Conditions: 1 μM DNA, 100 mM NaCl, 10 mM MgCl2, 10 mM PIPES, pH 7.0. The heating rates were 0.5 °C/min.

The thermal melting results may indicate that the base-stacking interactions of F-F base pairs are orthogonal to those of natural A-T and C-G base pairs; accordingly, the incorporation of such artificial base pairs does not cumulatively contribute to the thermal stability of the duplexes.19 However, two strands of nucleic acids modified with successive F bases may be capable of self-assembly into a duplex merely through hydrophobic F-F base pairing if the number of F-F pairs is sufficient.

We performed calculations of binding free energies of the two strands for FNAs with 4, 6 and 8 F-F base pairs (BP) based on the trajectories obtained from molecular dynamics (MD) simulation using the popular molecular mechanics/Poisson-Boltzmann surface area (MM/PBSA)20 and molecular mechanics/generalized Born surface area (MM/GBSA) methods.21 According to the results, the duplex structure of 6 BP is more stable than that of 4 BP, but less stable than that of 8 BP (Table 2). The results also indicate that the base-stacking between F-F is a positive cumulative interaction.

Table 2.

Binding free energies of FNAs (kcal/mol)

4 BP FNA 6 BP FNA 8 BP FNA
MM/PBSA −11.75±2.31 −18.35±2.26 −21.58±3.45
MM/GBSA −12.61±2.05 −20.27±2.01 −27.64±2.89

Based on the calculation results, we prepared FNA F4 and F6 to verify that a duplex structure can be constructed merely through F-F base pair interactions (Table 3).

Table 3.

Sequence information of FNAs

FNA Sequence
F6 5′ FAM-FFF FFF TCT AAA TCA CTA TGG TCG C FFF FFF-Dabcyl 3′
F4 5′ FAM-FFFF TCT AAA TCA CTA TGG TCG C FFFF-Dabcyl 3′
FM6 5′ FAM-FFM MFM TCT AAA TCA CTA TGG TCG C FMF FMM-Dabcyl 3′
M6 5′ FAM-MMM MMM TCT AAA TCA CTA TGG TCG C MMM MMM-Dabcyl 3′
Ft6 5′ FAM-FtFtFt FtFtFt TCT AAA TCA CTA TGG TCG C FtFtFt FtFtFt-Dabcyl 3′
Ft8 5′ FAM-FtFtFt FtFtFt FtFt TCT AAA TCA CTA TGG TCG C FtFtFt FtFtFt FtFt-Dabcyl 3′

graphic file with name nihms616112u1.jpg

If hydrophobic bases spontaneously aggregate and form an intramolecular duplex, this self-assembly, through hydrophobic interactions, would place fluorescein (FAM) at the 5′-end and the Dabcyl quencher on the 3′-end in close proximity, thereby yielding a weak fluorescence signal. However, the addition of complementary DNA (cDNA) of the loop to the buffer solution will result in an open state with a fully extended structure (see Scheme 2, using F6 to demonstrate a typical procedure). Consequently, the fluorescence intensity will increase dramatically, and the self-assembly property of FNA can be characterized by fluorescence variations.

Scheme 2.

Scheme 2

Hairpin-structured F6 and its hybridization with cDNA, which results in the open state.

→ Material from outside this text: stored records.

Definition parse_position (value : json) : Position :=
  let index := match json_get "positionIdx" value with
               | Some v => Some v
               | None => json_get "position_idx" value
               end in
  {| po_symbol := default "" (get_str value ["symbol"; "s"]);
     po_side := default "" (get_str value ["side"; "positionSide"; "position_side"; "direction"]);
     po_size := default "0" (get_str value
       ["size"; "qty"; "quantity"; "positionAmt"; "position_amt"; "positionQty"; "position_qty";
        "holdQty"; "hold_qty"; "openQty"; "open_qty"; "currentPiece"; "current_piece";
        "totalPiece"; "total_piece"]);
     po_entry_price := default "0" (get_str value
       ["entryPrice"; "entry_price"; "avgPrice"; "avg_price"; "openPrice"; "open_price"]);
     po_leverage := default "1" (get_str value ["leverage"]);
     po_unrealised_pnl := default "0" (get_str value
       ["unrealisedPnl"; "unrealised_pnl"; "unrealizedPnl"; "unrealized_pnl"; "profitUnreal";
        "profit_unreal"; "pnl"]);
     po_position_idx := match index with Some v => parse_i32_value v | None => 0 end |}.

Definition position_key (p : Position) : string :=
  po_symbol p +:+ ":" +:+ i64_to_string (po_position_idx p).

(** The open positions, the last one of each symbol and index. *)
Definition parse_positions (payload : json) : list Position :=
  let open_ones := List.filter (fun p => negb (is_empty (po_symbol p) || is_zero_size (po_size p)))
                     (map parse_position (extract_list payload)) in
  sm_values (fold_left (fun unique p => <[position_key p := p]> unique) open_ones
               (∅ : gmap string Position)).
Definition mark_current_session_expired (request : InstalledApiSession) (c : ApiClient)
    : option ApiSessionContext * ApiClient :=
  match cl_session_context c with
  | Some current =>
      if owns_response current request then
        (Some (in_context current),
         with_session
           (Some {| in_context := in_context current; in_fingerprint := in_fingerprint current;
                    request_owner := request_owner current; in_rearm_pending := true |})
           (Some {| rm_fingerprint := in_fingerprint request;
                    rm_token := notification_session_token (in_context current);
                    rm_rearm_pending := true |}) c)
      else (None, c)
  | None => (None, c)
  end.

(** [token] is the new UUID, drawn when the session is rearmed. *)
Definition confirm_authenticated_private_response (request : InstalledApiSession) (token : string)
    (c : ApiClient) : ApiClient :=
  match cl_session_context c with
  | Some current =>
      if owns_response current request && in_rearm_pending current then
        with_session
          (Some {| in_context := {| ac_session := ac_session (in_context current);
                                    notification_session_token := token |};
                   in_fingerprint := in_fingerprint current;
                   request_owner := request_owner current; in_rearm_pending := false |})
          (Some {| rm_fingerprint := in_fingerprint current; rm_token := token;
                   rm_rearm_pending := false |}) c
      else c
  | None => c
  end.
End Session.

(** ** Requests and answers *)

Inductive HttpMethod := GET | POST.
#[export] Instance HttpMethod_eq_dec : EqDecision HttpMethod.
Proof. solve_decision. Defined.

Record HttpRequest := {
  q_method : HttpMethod;
  q_url : string;
  q_params : list (string * string);
  q_headers : list (string * string);
  q_body : string;
}.

(** No answer; or a status, and the text when it could be read. *)
Inductive HttpAnswer := Unreachable | Answered (status : Z) (body : option string).

Definition status_is_success (status : Z) : bool := (200 <=? status) && (status <=? 299).

(** The outside of the client.  [env_send] answers a request, and
    [env_observe_auth] is the registered observer, if there is one; the client
    they return is what other tasks have made of it meanwhile. *)
Class ApiEnvironment (X : Type) := {
  env_uuid : X -> string * X;
  env_local_ms : X -> Z * X;
  env_send : HttpRequest -> ApiClient -> X -> HttpAnswer * (ApiClient * X);
  env_observe_auth : option (ApiSessionContext -> AuthFailureKind -> ApiClient -> X ->
                             option string * (ApiClient * X));
}.

(** The client, the answers to the requests so far, and the outside. *)
Record api_world {X : Type} := ApiWorld {
  w_client : ApiClient;
  w_answers : list (HttpRequest * HttpAnswer);
  w_outside : X;
}.
Arguments api_world : clear implicits.
Arguments ApiWorld {X} _ _ _.

Definition SERVER_TIME : string := "/futures/public/v1/market/time".
Definition CREATE_ORDER : string := "/futures/private/v1/create-order".
Definition CANCEL_ORDER : string := "/futures/private/v1/cancel-order".

(** [impl From<reqwest::Error> for AppError]. *)
Definition request_failed : AppError := Connection "网络请求失败".

Definition should_retry_private_request (e : AppError) : bool :=
  match e with AuthFailure (Timestamp | Signature) => true | _ => false end.

Section Client.
Context `{UrlLib} `{HmacLib} `{StatusText} `{JsonText} `{Codec json} `{DecimalLib}.
Context {X : Type} `{ApiEnvironment X}.

Abbreviation action A := (M (api_world X) AppError A).

Definition reading {A} (f : ApiClient -> A) : action A :=
  fun w => (Ok (f (w_client w)), w).

Definition changing (f : ApiClient -> ApiClient) : action unit :=
  fun w => (Ok tt, ApiWorld (f (w_client w)) (w_answers w) (w_outside w)).

Definition local_timestamp_ms : action Z :=
  fun w => let '(t, x) := env_local_ms (w_outside w) in
           (Ok t, ApiWorld (w_client w) (w_answers w) x).

Definition new_uuid : action string :=
  fun w => let '(u, x) := env_uuid (w_outside w) in
           (Ok u, ApiWorld (w_client w) (w_answers w) x).

(** [req.send().await?], the answer's text read with it. *)
Definition http (request : HttpRequest) : action (Z * option string) :=
  fun w =>
    let '(answer, (c, x)) := env_send request (w_client w) (w_outside w) in
    (match answer with
     | Unreachable => Err request_failed
     | Answered status body => Ok (status, body)
     end, ApiWorld c (w_answers w ++ [(request, answer)]) x).

(** The observer's turn, when the answer belongs to the current session. *)
Definition announce_expiry (context : option InstalledApiSession) : action (option string) :=
  fun w =>
    match context with
    | None => (Ok None, w)
    | Some request =>
        let '(current, c) := mark_current_session_expired request (w_client w) in
        match current, env_observe_auth with
        | Some current, Some observer =>
            let '(id, (c, x)) := observer current SessionExpired c (w_outside w) in
            (Ok id, ApiWorld c (w_answers w) x)
        | _, _ => (Ok None, ApiWorld c (w_answers w) (w_outside w))
        end
    end.
(** The live orders that reached the gate, in the order of their arrival, and
    those handed on to the notification service. *)
Fixpoint arrived (l : list stream_event) : list Order :=
  match l with
  | [] => []
  | EArrived _ orders :: l => arrived l ++ orders
  | _ :: l => arrived l
  end.

Fixpoint handed (l : list stream_event) : list Order :=
  match l with
  | [] => []
  | EReplayed _ _ pending :: l => handed l ++ pending
  | ELive _ order :: l => handed l ++ [order]
  | _ :: l => handed l
  end.

Fixpoint replays (l : list stream_event) : nat :=
  match l with
  | [] => 0
  | EReplayed _ _ _ :: l => S (replays l)
  | _ :: l => replays l
  end.

(** The observations of one session, newest first: live and manual ones only after
    a replay of the snapshot went through, which showed all the live orders that
    had arrived, and was the first; the attempts before it each showed a part,
    from its beginning, of a replay of what had arrived by then. *)
Fixpoint gate_history (l : list stream_event) : Prop :=
  match l with
  | [] => True
  | EAttempted _ part :: l =>
      (replays l = 0%nat /\ exists snapshots, part `prefix_of` replay_order snapshots (arrived l)) /\
      gate_history l
  | EReplayed _ _ pending :: l => (replays l = 0%nat /\ pending = arrived l) /\ gate_history l
  | ELive _ _ :: l | EManual _ _ :: l => replays l = 1%nat /\ gate_history l
  | _ :: l => gate_history l
  end.

(** The session an observation is made for. *)
Definition observed_session (e : stream_event) : option SessionContext :=
  match e with
  | EArrived context _ | EAttempted context _ | EReplayed context _ _ | ELive context _
  | EManual context _ => Some context
  | _ => None
  end.

Definition names_current (context : SessionContext) (tr : list stream_event) : Prop :=
  current_of tr = Some (ses_account_id context, ses_session_epoch context).

(** Every observation is made for the session started last, while its account
    and epoch are the current ones. *)
Fixpoint observed_in_session (tr : list stream_event) : Prop :=
  match tr with
  | [] => True
  | e :: tr =>
      match observed_session e with
      | Some context => names_current context tr /\ last_started tr = Some context
      | None => match e with EConnection context _ => names_current context tr | _ => True end
      end /\ observed_in_session tr
  end.

(** ** Events that leave the gate alone *)

Definition inert (e : stream_event) : bool :=
  match e with
  | EWebsocket _ _ | EAcked _ | EMessage _ _ _ | ECalls _ | EReset _ | EStopped => true
  | _ => false
  end.
(* ===== verification/SafeDocument.v ===== *)
(** storage/safe_plugin_document.rs with the Unix half of its platform module:
    a document kept under five reserved names, replaced by a protocol of
    synced work files and renames.

    A handle is the path its object is at: the sources require a single writer,
    so the identity of an object is its path. *)
From stdpp Require Import gmap strings.
From S2P Require Import Prelude RustStr FileSystem External StrategyStore.

(** ** platform.rs *)

(** [io::Error::other("unsafe plugin document object")]. *)
Definition rejected {A : Type} : IO A := mfail OtherIo.

(** [openat] of an existing object, and of a directory. *)
Definition fs_openat (p : path) : IO unit :=
  prim unchanged (fun m => (let? _ := lookup_op p m in Ok tt, m)).
Definition fs_open_dir (p : path) : IO unit :=
  prim unchanged (fun m =>
    (let? k := lookup_op p m in match k with KDir => Ok tt | KFile => Err OtherIo end, m)).

(** [mkdirat]. *)
Definition fs_mkdirat (p : path) : IO unit :=
  prim_with (before_create p) unchanged (fun m =>
    if blocked m p then (Err OtherIo, m)
    else match m !! p with
         | Some _ => (Err AlreadyExists, m)
         | None => if is_dir_at m (parent p) then (Ok tt, <[p := Dir]> m) else (Err NotFound, m)
         end).

(** No entry of the directory differs from the name by case only. *)
Definition exact_case (dir : path) (name : string) : IO unit :=
  let* names := fs_read_dir dir in
  if existsb (fun actual => eq_ignore_ascii_case actual name && (actual !=s name)) names
  then rejected else mret tt.

(** [identity]: the object is a regular file. *)
Definition identity (h : path) : IO path :=
  let* kind := fs_metadata h in
  match kind with KFile => mret h | KDir => rejected end.

Fixpoint open_components (create : bool) (p : path) : IO unit :=
  match p with
  | [] => mret tt
  | name :: dir =>
      open_components create dir ;;;
      exact_case dir name ;;;
      (if create then
         let* made := mtry (fs_mkdirat p) in
         match made with
         | inr _ => fs_sync_dir dir
         | inl AlreadyExists => mret tt
         | inl e => mfail e
         end
       else mret tt) ;;;
      fs_open_dir p
  end.

(** [Directory::open]; a path is absolute by construction. *)
Definition directory_open (root : path) (create : bool) : IO unit :=
  if existsb (fun c => (c ==s ".") || (c ==s "..")) root then rejected
  else open_components create root.

Definition open_file (dir : path) (name : string) (create : bool) : IO path :=
  exact_case dir name ;;;
  (if create then fs_create_new (name :: dir) else fs_openat (name :: dir)) ;;;
  identity (name :: dir).

Definition verify (dir : path) (name : string) (h : path) : IO unit :=
  let* found := open_file dir name false in
  let* found := identity found in
  let* held := identity h in
  if bool_decide (found <> held) then rejected else mret tt.

Definition remove (dir : path) (name : string) (h : path) : IO unit :=
  verify dir name h ;;; fs_remove_file (name :: dir).

Definition replace (dir : path) (source : string) (h : path) (target : string)
    (previous : option path) : IO unit :=
  verify dir source h ;;;
  exact_case dir target ;;;
  match previous with
  | Some previous => verify dir target previous
  | None =>
      let* found := mtry (open_file dir target false) in
      match found with inl NotFound => mret tt | _ => rejected end
  end ;;;
  fs_rename (source :: dir) (target :: dir).

(** ** safe_plugin_document.rs *)

Inductive PersistOutcome := NotCommitted | CommittedProcessCrashSafe | CommittedDurable.
#[export] Instance PersistOutcome_eq_dec : EqDecision PersistOutcome.
Proof. solve_decision. Defined.

Definition persist_outcome_committed (outcome : PersistOutcome) : bool :=
  bool_decide (outcome <> NotCommitted).

(** Off Windows only a durable replacement lets the caller go on. *)
Definition outcome_satisfies_destructive_barrier (outcome : PersistOutcome) : bool :=
  bool_decide (outcome = CommittedDurable).

Record SafeDocumentNames := {
  n_main : string;
  n_tmp : string;
  n_bak : string;
  n_pending : string;
  n_bak_pending : string;
}.

Definition strategy_names : SafeDocumentNames :=
  {| n_main := "strategy.json"; n_tmp := "strategy.json.tmp"; n_bak := "strategy.json.bak";
     n_pending := "strategy.json.pending"; n_bak_pending := "strategy.json.bak.pending" |}.
Definition plugin_state_names : SafeDocumentNames :=
  {| n_main := "state.json"; n_tmp := "state.json.tmp"; n_bak := "state.json.bak";
     n_pending := "state.json.pending"; n_bak_pending := "state.json.bak.pending" |}.
Definition managed_ownership_names : SafeDocumentNames :=
  {| n_main := "managed-ownership.json"; n_tmp := "managed-ownership.json.tmp";
     n_bak := "managed-ownership.json.bak"; n_pending := "managed-ownership.json.pending";
     n_bak_pending := "managed-ownership.json.bak.pending" |}.

Definition all_names (n : SafeDocumentNames) : list string :=
  [n_main n; n_tmp n; n_bak n; n_pending n; n_bak_pending n].

Section Document.
Context (root : path) (names : SafeDocumentNames) (max_bytes : Z).

Definition open_existing (name : string) : IO (option path) :=
  exact_case root name ;;;
  let* opened := mtry (open_file root name false) in
  match opened with
  | inr h => let* _ := identity h in mret (Some h)
  | inl NotFound => mret None
  | inl e => mfail e
  end.

(** The bytes are read up to one beyond the limit. *)
Definition load_name (name : string) : IO CandidateBytes :=
  let* found := open_existing name in
  match found with
  | None => mret Missing
  | Some h =>
      let* bytes := fs_read h in
      mret (if max_bytes <? len bytes then Oversized else Bounded bytes)
  end.

Definition load_names (ns : list string) : IO (list CandidateBytes) :=
  let* opened := mtry (directory_open root false) in
  match opened with
  | inr _ => mmap load_name ns
  | inl NotFound => mret (map (fun _ => Missing) ns)
  | inl e => mfail e
  end.

Definition load_candidates : IO (list CandidateBytes) :=
  load_names [n_main names; n_tmp names; n_bak names].
Definition load_all : IO (list CandidateBytes) := load_names (all_names names).

Definition bounded (h : path) : IO unit :=
  let* n := fs_len h in
  if max_bytes <? n then mfail OtherIo else mret tt.

Definition bounded_opt (h : option path) : IO unit :=
  match h with Some h => bounded h | None => mret tt end.

Definition hold (name : string) : IO (option path) :=
  let* found := open_existing name in
  bounded_opt found ;;; mret found.

Definition clean (name : string) (held : option path) : IO unit :=
  match held with
  | Some h => bounded h ;;; remove root name h
  | None => mret tt
  end.

(** A work file: created, written and synced. *)
Definition write_work (name bytes : string) : IO path :=
  let* h := open_file root name true in
  let* _ := identity h in
  fs_write_all h bytes ;;;
  fs_sync_all h ;;;
  mret h.

Definition keep_backup (previous : option string) (held_bak : option path) : IO unit :=
  match previous with
  | None => mret tt
  | Some previous =>
      let* backup := write_work (n_bak_pending names) previous in
      bounded backup ;;;
      bounded_opt held_bak ;;;
      replace root (n_bak_pending names) backup (n_bak names) held_bak ;;;
      let backup := n_bak names :: root in
      verify root (n_bak names) backup ;;;
      bounded backup
  end.

(** Everything up to the replacement of the main file. *)
Definition prepare (previous : option string) (next : string) : IO unit :=
  mlift (guard ((max_bytes <? len next)
                || match previous with Some p => max_bytes <? len p | None => false end) OtherIo) ;;;
  directory_open root true ;;;
  let* held_main := hold (n_main names) in
  let* held_tmp := hold (n_tmp names) in
  let* held_bak := hold (n_bak names) in
  let* held_pending := hold (n_pending names) in
  let* held_bak_pending := hold (n_bak_pending names) in
  clean (n_pending names) held_pending ;;;
  clean (n_bak_pending names) held_bak_pending ;;;
  fs_sync_dir root ;;;
  let* pending := write_work (n_pending names) next in
  keep_backup previous held_bak ;;;
  clean (n_tmp names) held_tmp ;;;
  fs_sync_dir root ;;;
  bounded pending ;;;
  bounded_opt held_main ;;;
  replace root (n_pending names) pending (n_main names) held_main.

(** What follows the replacement; the handle now names the main file. *)
Definition confirm : IO unit :=
  let main := n_main names :: root in
  verify root (n_main names) main ;;;
  bounded main ;;;
  fs_sync_dir root.

(** [persist]: an error carries the outcome reached. *)
Definition persist_document (previous : option string) (next : string)
    : M fs_world PersistOutcome PersistOutcome :=
  mmap_err (fun _ => NotCommitted) (prepare previous next) ;;;
  mmap_err (fun _ => CommittedProcessCrashSafe) confirm ;;;
  mret CommittedDurable.
End Document.
(* ===== verification/ContractFacts.v ===== *)
(** What the validations of plugin proposals guarantee: canonical texts are
    fixed points, accepted proposals stay accepted, protected orders bracket
    their entry. *)
From Stdlib Require Import Ascii.
From stdpp Require Import gmap strings.
From S2P Require Import Prelude RustStr External Models Workflow StrategyTypes StrategyStore StrategyRun.

#[local] Arguments one_of : simpl never.

(** Run a computation whose steps are known from the hypotheses. *)
Ltac replay :=
  repeat (match goal with
          | Hx : ?l = ?r |- context [?l] => rewrite Hx; clear Hx
          end; simpl guard; simpl obind).

(** ** Strings without a minus sign *)

Definition no_minus (s : string) : bool := forallb (fun b => negb (b =? 45)) (bytes_of s).

Lemma strip_minus_none s : no_minus s = true -> strip_prefix "-" s = None.
Proof.
  destruct s as [|c s]; [done|]. unfold no_minus, bytes_of. intros Hc.
  cbn [strip_prefix]. destruct (Ascii.eqb_spec "-"%char c) as [<-|]; done.
Qed.

(** ** Counters *)

(** A counter is accepted exactly when it is the canonical decimal text of a
    64-bit number, so two counters are equal texts when they are equal numbers. *)
Theorem counter_canonical (s : string) (n : Z) :
  counter s = Ok n <-> in_u64 n /\ s = u64_to_string n.
Proof.
  unfold counter. split.
  - destruct (parse_u64 s) as [v|] eqn:E; [|done]. simpl.
    destruct (String.eqb_spec (u64_to_string v) s) as [Es|]; [|done].
    intros [= <-]. split; [eauto|done].
  - intros [Hn ->]. rewrite parse_u64_to_string by done. by rewrite String.eqb_refl.
Qed.

Lemma counter_range s n : counter s = Ok n -> in_u64 n.
Proof. by intros [? _]%counter_canonical. Qed.

(** ** Decimals *)

Section DecimalFacts.
Context `{DecimalLaws} `{!DecimalTextLaws}.

Definition canonical_text (d : Dec) : string := dec_to_string (dec_normalize d).

Lemma canonical_chars d (positive : bool) :
  (positive = true -> dec_leb d dec_zero = false) ->
  decimal_chars (canonical_text d) positive = true.
Proof.
  intros Hp. unfold decimal_chars, canonical_text.
  pose proof (dec_text_length d) as Hl.
  assert (is_empty (dec_to_string (dec_normalize d)) = false) as ->.
  { unfold len in Hl. destruct (dec_to_string _); simpl in *; [lia|done]. }
  destruct (Z.leb_spec (len (dec_to_string (dec_normalize d))) 64); [|lia]. simpl.
  eapply forallb_impl; [|apply (dec_text_chars d)]. intros b.
  destruct positive; simpl.
  - assert (dec_ltb d dec_zero = false) as ->.
    { specialize (Hp eq_refl). revert Hp. unfold dec_leb, dec_ltb. by destruct (dec_cmp _ _). }
    done.
  - rewrite !orb_true_iff, !andb_true_iff. naive_solver.
Qed.

Lemma dec_leb_eq_l a b c : dec_cmp a b = Eq -> dec_leb a c = dec_leb b c.
Proof.
  intros E. apply eq_bool_prop_intro. rewrite !Is_true_true. split; intros Hl.
  - apply (dec_leb_trans b a c); [by apply dec_eq_leb, dec_eq_sym|done].
  - apply (dec_leb_trans a b c); [by apply dec_eq_leb|done].
Qed.

Lemma dec_leb_eq_r a b c : dec_cmp a b = Eq -> dec_leb c a = dec_leb c b.
Proof.
  intros E. apply eq_bool_prop_intro. rewrite !Is_true_true. split; intros Hl.
  - apply (dec_leb_trans c a b); [done|by apply dec_eq_leb].
  - apply (dec_leb_trans c b a); [done|by apply dec_eq_leb, dec_eq_sym].
Qed.

Lemma dec_ltb_eq_l a b c : dec_cmp a b = Eq -> dec_ltb a c = dec_ltb b c.
Proof. intros E. by rewrite !dec_ltb_negb_leb, (dec_leb_eq_r a b). Qed.
Lemma dec_ltb_eq_r a b c : dec_cmp a b = Eq -> dec_ltb c a = dec_ltb c b.
Proof. intros E. by rewrite !dec_ltb_negb_leb, (dec_leb_eq_l a b). Qed.

(** A text [decimal] accepts, with the number it stands for. *)
Lemma decimal_ok s (positive : bool) t :
  decimal s positive = Ok t ->
  exists d, dec_from_str_exact s = Some d /\ t = canonical_text d /\
            (positive = true -> dec_leb d dec_zero = false).
Proof.
  unfold decimal. intros Hd. run_ok.
  match goal with E : dec_from_str_exact s = Some ?d |- _ => exists d end.
  split_and!; [done|done|]. intros ->. by bools.
Qed.

Lemma decimal_canonical_text d (positive : bool) :
  (positive = true -> dec_leb d dec_zero = false) ->
  decimal (canonical_text d) positive = Ok (canonical_text d).
Proof.
  intros Hp. unfold decimal. rewrite canonical_chars by done.
  destruct (dec_exact_to_string d) as (d' & E & Hc). fold (canonical_text d) in E.
  rewrite E. cbn [negb guard obind ok_or].
  pose proof (dec_text_points d) as [Hs He]. fold (canonical_text d) in Hs, He.
  rewrite Hs, He. cbn [orb guard obind].
  assert (positive && dec_leb d' dec_zero = false) as ->.
  { destruct positive; [|done]. simpl. rewrite (dec_leb_eq_l d' d) by done. by apply Hp. }
  simpl. f_equal. by apply dec_text_canonical.
Qed.

(** C37: The text a decimal is replaced by stands for the same number and is
    accepted again without a change. *)
Theorem decimal_canonical (s : string) (positive : bool) (t : string)
    (accepted : decimal s positive = Ok t) :
  decimal t positive = Ok t /\
  exists d d', dec_from_str_exact s = Some d /\ dec_from_str_exact t = Some d' /\
               dec_cmp d' d = Eq /\ (positive = true -> dec_ltb dec_zero d = true).
Proof.
  apply decimal_ok in accepted as (d & E & -> & Hp).
  split; [by apply decimal_canonical_text|].
  destruct (dec_exact_to_string d) as (d' & E' & Hc). exists d, d'. split_and!; try done.
  intros Ht. rewrite dec_ltb_negb_leb. by rewrite Hp.
Qed.

Lemma decimal_idem s positive t : decimal s positive = Ok t -> decimal t positive = Ok t.
Proof. intros (d & _ & -> & Hp)%decimal_ok. by apply decimal_canonical_text. Qed.

(** ** Proposals *)

Lemma validate_place_canonical o sym caps o' :
  validate_place o sym caps = Ok o' ->
  validate_place o' sym caps = Ok o'.
Proof.
  unfold validate_place. intros Hv. run_ok.
  match goal with
  | Hq : decimal (pp_qty o) true = Ok ?q |- _ => apply decimal_idem in Hq as Hq'
  end.
  destruct ((pp_order_type o ==s "Limit") && _) eqn:El.
  - run_ok. match goal with
    | Hp : pp_price o = Some ?p, Hd : decimal ?p true = Ok _ |- _ => apply decimal_idem in Hd as Hd'
    end.
    cbn [with_qty_price pp_symbol pp_side pp_order_type pp_qty pp_price pp_time_in_force
         pp_position_idx pp_reduce_only ok_or]. replay.
    cbn [ok_or obind]. by replay.
  - destruct ((pp_order_type o ==s "Market") && _ && _) eqn:Em; [|done].
    injection Hv as <-.
    cbn [with_qty_price pp_symbol pp_side pp_order_type pp_qty pp_price pp_time_in_force
         pp_position_idx pp_reduce_only ok_or]. by replay.
Qed.

(** ** Protections *)

Lemma canonical_no_minus d :
  dec_ltb d dec_zero = false -> strip_prefix "-" (canonical_text d) = None.
Proof.
  intros Hd. apply strip_minus_none. unfold no_minus.
  eapply forallb_impl; [|apply (dec_text_chars d)]. intros b. rewrite Hd. simpl.
  unfold is_ascii_digit. rewrite !orb_true_iff, andb_true_iff, !Z.leb_le, Z.eqb_eq, negb_true_iff, Z.eqb_neq.
  naive_solver lia.
Qed.

Lemma positive_not_negative d : dec_leb d dec_zero = false -> dec_ltb d dec_zero = false.
Proof. unfold dec_leb, dec_ltb. by destruct (dec_cmp _ _). Qed.

Lemma canonical_price_ok d :
  dec_leb d dec_zero = false -> protection_price_ok (canonical_text d) = true.
Proof.
  intros Hd. pose proof (canonical_chars d true (fun _ => Hd)) as Hc.
  unfold decimal_chars in Hc. bools.
  pose proof (dec_text_points d) as [Hs He]. fold (canonical_text d) in Hs, He.
  rewrite canonical_no_minus in Hs, He by by apply positive_not_negative.
  cbn [default] in Hs, He.
  destruct (dec_exact_to_string d) as (d' & E & Hcmp). fold (canonical_text d) in E.
  unfold protection_price_ok. rewrite E, Hs, He.
  rewrite (dec_ltb_eq_r d' d) by done.
  assert (dec_ltb dec_zero d = true) as -> by (by rewrite dec_ltb_negb_leb, Hd).
  match goal with Hx : is_empty _ = false |- _ => rewrite Hx end.
  match goal with Hx : (_ <=? 64) = true |- _ => rewrite Hx end.
  rewrite !andb_true_r. simpl.
  eapply forallb_impl; [|eassumption]. intros b. simpl. by rewrite orb_false_r.
Qed.

Lemma canonical_decimal_ok raw text n :
  canonical_decimal raw = Ok (text, n) ->
  decimal raw true = Ok text /\ dec_from_str_exact text = Some n /\
  canonical_decimal text = Ok (text, n) /\ protection_price_ok text = true.
Proof.
  unfold canonical_decimal. intros Hc.
  apply obind_ok in Hc as (t & Hraw & Hc). apply obind_ok in Hc as (m & Hm & Hc).
  apply ok_or_ok in Hm. injection Hc as -> ->. split_and!; [done|done| |].
  - rewrite (decimal_idem _ _ _ Hraw). simpl. by rewrite Hm.
  - apply decimal_ok in Hraw as (d & _ & -> & Hp). by apply canonical_price_ok, Hp.
Qed.

(** A leg that was accepted, canonical and on its side. *)
Lemma validate_leg_ok side reference entry take value value' :
  validate_leg side reference entry take value = Ok value' ->
  match value' with
  | None => value = None
  | Some text => is_Some value /\ protection_price_ok text = true /\
      exists n, canonical_decimal text = Ok (text, n) /\ dec_from_str_exact text = Some n /\
                leg_ok (leg_above side take) n reference entry = true
  end.
Proof.
  unfold validate_leg. destruct value as [raw|]; [|by intros [= <-]].
  destruct (canonical_decimal raw) as [[text n]|?|?] eqn:E; try done. simpl.
  destruct (leg_ok _ n reference entry) eqn:El; [|done]. intros [= <-].
  apply canonical_decimal_ok in E as (_ & Hx & Hc & Hp). eauto 8.
Qed.

Lemma validate_leg_again side reference entry take value value' reference' entry' :
  validate_leg side reference entry take value = Ok value' ->
  (forall n, leg_ok (leg_above side take) n reference entry = true ->
             leg_ok (leg_above side take) n reference' entry' = true) ->
  validate_leg side reference' entry' take value' = Ok value'.
Proof.
  intros Hv Hn. apply validate_leg_ok in Hv. destruct value' as [text|]; [|done].
  destruct Hv as (_ & _ & n & Hc & _ & Hl). simpl. rewrite Hc. simpl. by rewrite Hn.
Qed.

Fluorescence variation induced by cDNA is a direct way to determine the assembly properties of FNAs with hairpin structure.22 To determine the importance of hydrophobic interactions in self-assembly of the duplex, we also synthesized nucleic acid analogues M6 and FM6 (Table 3) modified with artificial base M for comparison and studied their fluorescence variation.

Figure 3 shows the signal enhancement after hybridization of M6 (Figure 3a), FM6 (Figure 3b) and F6 (Figure 3c) with cDNA in 20 mM Tris. The fluorescence intensities of M6 and FM6 (background) are quite high, and their signal-to-background (S/B) ratios are less than 2, indicating that the duplex structure may be very unstable. In comparison with M6 and FM6, the S/B ratios of F6 are approximately 9-fold, which is comparable to the S/B ratio of natural base pairs.23 These results illustrate that hydrophobic interaction between base pairs is critical in the self-assembly of such nucleic acid analogues. The fluorescence variation result showed that 4 base-pair nucleic acid analogue F4 does not provide a thermodynamically stable duplex. The observations for F6 and F4 are consistent with our MD simulation. Our gel experiment also confirmed the hairpin structure of F6, in which 31mer F6 migrated faster than single-stranded 27mer F4 (Figure S2).

Figure 3.

Figure 3

S/B fluorescence of M6 (a), FM6 (b), F6 (c) and F4 (d) in 20 mM Tris buffer. Final concentration ratio of FNA:cDNA=1:10.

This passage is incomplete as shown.